AI Analysis
The package exhibits moderate risk due to incomplete metadata and potential shell execution risks. While direct evidence of malicious activity is lacking, these factors warrant further scrutiny.
- Incomplete metadata and single-package maintainer
- Potential risks associated with shell execution
Per-check LLM notes
- Network: No network calls detected, which is normal and indicates no immediate risk from this aspect.
- Shell: Shell execution is present but without additional context about the commands being executed, it's hard to determine if it's benign or risky. It could be part of legitimate functionality like running system diagnostics.
- Obfuscation: No obfuscation patterns detected, suggesting low risk of malicious intent.
- Credentials: No credential harvesting patterns detected, indicating safe handling of sensitive information.
- Metadata: The author's information is incomplete and the maintainer has only one package, which may indicate a less established or potentially suspicious account.

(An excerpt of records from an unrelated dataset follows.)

Lemma safe_refresh s a n : space_ok s -> fits 64 a -> 0 <= n -> safe (refresh env a n) s.
Proof using Henv.
  intros Hs Ha Hn. unfold safe, refresh. destruct (provider env) as [provide|] eqn:Hpr; [|by apply wp_ret].
  destruct (Z.eqb_spec n 0) as [->|Hne]; [by apply wp_ret|]. pose proof (embedder_canonical env Henv a Ha) as Hc.
  destruct (wraps (canonicalize env a) n) eqn:Hw; [by apply wp_fail|].
  pose proof (wraps_false _ n Hc ltac:(lia) Hw) as Hin.
  apply (wp_forPages _ _ _ (fun _ _ => space_ok)); [done|done| |done].
  intros pre b rest [] s1 _ _ Hal _ Hs1. apply wp_bind, wp_lookup; [done|]. intros s2 Hs2 Ht2 Hp2 _.
  destruct (pages_ s1 !! b) as [node|] eqn:Hn1; [|by apply wp_ret].
  destruct (table_node s2 b node Hs2 ltac:(by rewrite Hp2)) as (p & _ & Hp). apply wp_bind.
  destruct (provide b) as [[sd|]|d|] eqn:Hsd.
  - change (wp (gfail (Ok (Some sd))) ?P ?E s2) with (P (Some sd) s2). cbv beta.
    destruct (table_ok s2 b p Hs2 Hp) as (Hok & _). apply (wp_restamp s2 b node p); [done|by rewrite Hp2|done| |done|by intros s3 g Hs3 _ _].
    apply withPermissions_ok, withBytes_ok; [done|]. by eapply embedder_seeds.
  - change (wp (gfail (Ok (@None PageSeed))) ?P ?E s2) with (P None s2). by apply wp_ret.
  - by apply wp_fail.
  - pose proof (embedder_good env Henv provide b Hpr) as Hg. by rewrite Hsd in Hg.
Qed.

Lemma safe_readBytes s a n q : space_ok s -> fits 64 a -> 0 <= n -> safe (guestReadBytes env a n q) s.
Proof using Henv.
  intros Hs Ha Hn. unfold safe. destruct (Z.eq_dec n 0) as [->|Hne].
  - unfold guestReadBytes. cbn [negb andb]. by apply wp_bind, wp_ret, wp_ret.
  - apply wp_readBytes; [done..|lia| |]; by intros.
Qed.

Lemma safe_writeBytes s a bytes : space_ok s -> fits 64 a -> Forall (fits 8) bytes -> safe (guestWriteBytes env a bytes) s.
Proof using Henv.
  intros Hs Ha Hb. unfold safe. destruct bytes as [|byte rest]; [by apply wp_ret|].
  apply wp_writeBytes; [done..|cbn; lia| |]; by intros.
Qed.

(** The search of [readResidentBytes]. *)
Lemma wp_allResident s fuel first last (Φ : bool -> GuestAddressSpace -> Prop) E :
  space_ok s -> fits 64 first -> last = first + kPageSize * Z.of_nat fuel -> fits 64 last ->
  (forall s', space_ok s' -> table s' = table s -> Φ false s') ->
  (forall s', space_ok s' -> table s' = table s -> (forall b, b ∈ pageList first (S fuel) -> is_Some (table s !! b)) -> Φ true s') ->
  wp (allResident fuel first last) Φ E s.
Proof.
  revert s first. induction fuel as [|fuel IH]; intros s first Hs Hf Hlast Hfl Hno Hyes; cbn [allResident];
    (apply wp_bind, wp_lookup; [done|]; intros s1 Hs1 Ht1 Hp1 _; destruct (pages_ s !! first) as [node|] eqn:Hb; [|by apply wp_ret, Hno]);
    destruct (table_node s first node Hs Hb) as (p & _ & Hp).
  - replace (first =? last) with true by lia. apply wp_ret, Hyes; [done|done|]. intros b [->|Hx]%elem_of_cons; [by exists p|by apply not_elem_of_nil in Hx].
  - replace (first =? last) with false by (unfold kPageSize, kPageBits in *; lia).
    assert (add64 first kPageSize = first + kPageSize) as ->.
    { apply u64_small. unfold fits, kPageSize, kPageBits in *. lia. }
    apply (IH s1 (first + kPageSize)); [done|unfold fits, kPageSize, kPageBits in *; lia|lia|done| |].
    + intros s2 Hs2 Ht2. apply Hno; [done|congruence].
    + intros s2 Hs2 Ht2 Hall. apply Hyes; [done|congruence|]. intros b [->|Hx]%elem_of_cons; [by exists p|]. rewrite <-Ht1. by apply Hall.
Qed.

Lemma safe_readResident s a n : space_ok s -> fits 64 a -> 0 <= n -> safe (guestReadResident env a n) s.
Proof using Henv.
  intros Hs Ha Hn. unfold safe, guestReadResident. destruct (Z.eqb_spec n 0) as [->|Hne]; [by apply wp_ret|].
  pose proof (embedder_canonical env Henv a Ha) as Hc. set (c := canonicalize env a) in *.
  destruct (wraps c n) eqn:Hw; [by apply wp_ret|]. pose proof (wraps_false c n Hc ltac:(lia) Hw) as Hin.
  destruct (range_bounds c n Hin) as (Hf & Hlast & Hfl & Hpages). apply wp_bind, (wp_allResident s _ (pageBase c)); try done.
  intros s1 Hs1 Ht1 Hall. rewrite <-Hpages in Hall. apply wp_bind, (wp_copyOut env); [done|lia|by intros _| |lia|].
  - intros i Hi. rewrite Ht1. apply Hall, elem_of_rangePages; [done|]. by exists i.
  - intros s2 Hs2 _ _ _. by apply wp_ret.
Qed.

Lemma safe_note s a n w v : space_ok s -> safe (note env a n w v) s.
Proof. intros Hs. apply wp_note; [done|]. by intros. Qed.

Lemma safe_read s a n : space_ok s -> fits 64 a -> 0 <= n -> safe (guestRead env a n) s.
Proof using Henv.
  intros Hs Ha Hn. unfold safe, guestRead. destruct (_ || _); [by apply wp_fail|]. apply wp_bind.
  eapply wp_mono; [by apply safe_readBytes| |done]. intros bytes s1 Hs1. apply wp_bind.
  eapply wp_mono; [by apply safe_note| |done]. intros [] s2 Hs2. by apply wp_ret.
Qed.

Lemma safe_write s a n v : space_ok s -> fits 64 a -> safe (guestWrite env a n v) s.
Proof using Henv.
  intros Hs Ha. unfold safe, guestWrite. destruct (_ || _); [by apply wp_fail|]. apply wp_bind.
  eapply wp_mono; [apply safe_writeBytes; [done|done|]| |done].
  - apply Forall_fmap, Forall_true. intros k. apply valueByte_fits.
  - intros [] s1 Hs1. by apply safe_note.
Qed.

Lemma safe_generationAt s a : space_ok s -> safe (generationAt env a) s.
Proof.
  intros Hs. unfold safe, generationAt, guestPageAt. apply wp_bind, wp_lookup; [done|]. intros s1 Hs1 Ht1 Hp1 _.
  destruct (pages_ s !! _) as [node|] eqn:Hn; [|by apply wp_ret].
  rewrite <-Hp1 in Hn. destruct (table_node s1 _ node Hs1 Hn) as (p & _ & Hp).
  by apply wp_bind, (wp_deref s1 (pageBase (canonicalize env a)) node p).
Qed.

Package Quality Overall: Medium (5.0/10)
Test suite present — 4 test file(s) found
Test runner config found: pyproject.toml4 test file(s) detected (e.g. test_extras.py)
Some documentation present
Detailed PyPI description (10789 chars)
No contributing guide or governance files found
Development Status classifier >= Beta
Partial type annotation coverage
124 type-annotated function signatures detected in source
Single-author or unverifiable project
1 unique contributor(s) across 10 commits in jitinsharma/androidperfSingle author with few commits — possibly a personal or throwaway project
Heuristic Checks
No suspicious network call patterns found
No obfuscation patterns detected
Found 1 shell execution pattern(s)
try: self._proc = subprocess.Popen( cmd, stdout=subprocess.PIPE
No credential harvesting patterns detected
No typosquatting candidates detected
Email domain looks legitimate: gmail.com>
All external links appear legitimate
Repository jitinsharma/androidperf appears legitimate
2 maintainer concern(s) found
Author name is missing or very shortAuthor "" appears to have only 1 package on PyPI (new or inactive account)
No known vulnerabilities found in OSV database.
AI App Starter Prompt
Create a mini-application named 'AndroidPerfMonitor' that leverages the 'androidperf' package to monitor and analyze the performance of an Android device in real-time. This application should allow users to connect their Android devices via USB, initiate performance recording sessions, and visualize the results both through a live terminal user interface (TUI) and as an HTML report post-session. The application should have the following functionalities: 1. Device Connection: Users should be able to connect their Android devices using ADB. The app should automatically detect connected devices and list them. 2. Performance Metrics: Record various performance metrics such as CPU usage, memory usage, network activity, battery status, and GPU rendering times. 3. Real-Time Visualization: Display collected data in a live TUI that updates in real-time as the session progresses. The TUI should include graphs and charts for better visualization. 4. Session Management: Allow users to start, stop, and save performance recording sessions. Each session should be uniquely identifiable and storable. 5. HTML Report Generation: After stopping a session, generate an HTML report summarizing the recorded data with detailed insights and visualizations. 6. Customizable Recording Settings: Provide options for users to customize which performance metrics to record and the frequency of data collection. 7. User Interface: Develop a simple yet intuitive command-line interface for interacting with the application. Utilize the 'androidperf' package to handle the low-level details of connecting to Android devices, collecting performance metrics, and generating reports. Focus on making the application easy to use and understand, ensuring it caters to both novice and experienced users.